## TASK DIRECTIONS
Copy nothing from the entries below except the lines from the one containing "From Stdlib Require Import Strings.String." through the one containing "From stdpp Require Import gmap.", and copy those exactly.

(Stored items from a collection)
Start of Block

(* ===== verification/Accept.v ===== *)
(** * Accepting a link

    The daemon's side of a connection, packet by packet: [handle_inbound_link] and
    [handle_resumed_link] of bins/umcd/src/unix_main.rs.  Each packet that arrives
    is one step on the daemon's state, so that the steps of different links may
    come in any order; what a link waits with in between is a record of its own.
    Time is what the clock showed when the link's first packet was taken up, as in
    the code.  The link takes every packet it is given to send.  A first packet
    that attaches another carrier to a session already established is handled
    before these steps and is not modelled. *)

From Stdlib Require Import Strings.String.
From stdpp Require Import gmap.
From S2P Require Import Prelude Records Codec Varint WireBytes Crypto Header Packet ProtectedPacket Spaces SentPackets Ack Loss Flow Stream Cids Datagrams Paths Congestion KeyPhase SessionState SessionOps SessionRules SessionRun SessionInvariant SessionLink Identity HandshakeMessages HandshakeKeys HandshakePackets HandshakeAuth HandshakeGates Store TrustStatements Trust TrustGraph Recovery Revocation Handshake HandshakeAgreement SessionRegistry.

#[local] Open Scope N_scope.

(** What a link keeps between its hello and CLIENT_AUTH. *)
Module Handshaking.
Record t := mk {
  carrier_type : string;
  dcid : list u8;
  client_scid : list u8;
  hello : ClientHello.t;
  pending : HandshakePending.t;
  started_at : Instant
}.
End Handshaking.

End of Block

## OUTPUT
From Stdlib Require Import Strings.String.
From stdpp Require Import gmap.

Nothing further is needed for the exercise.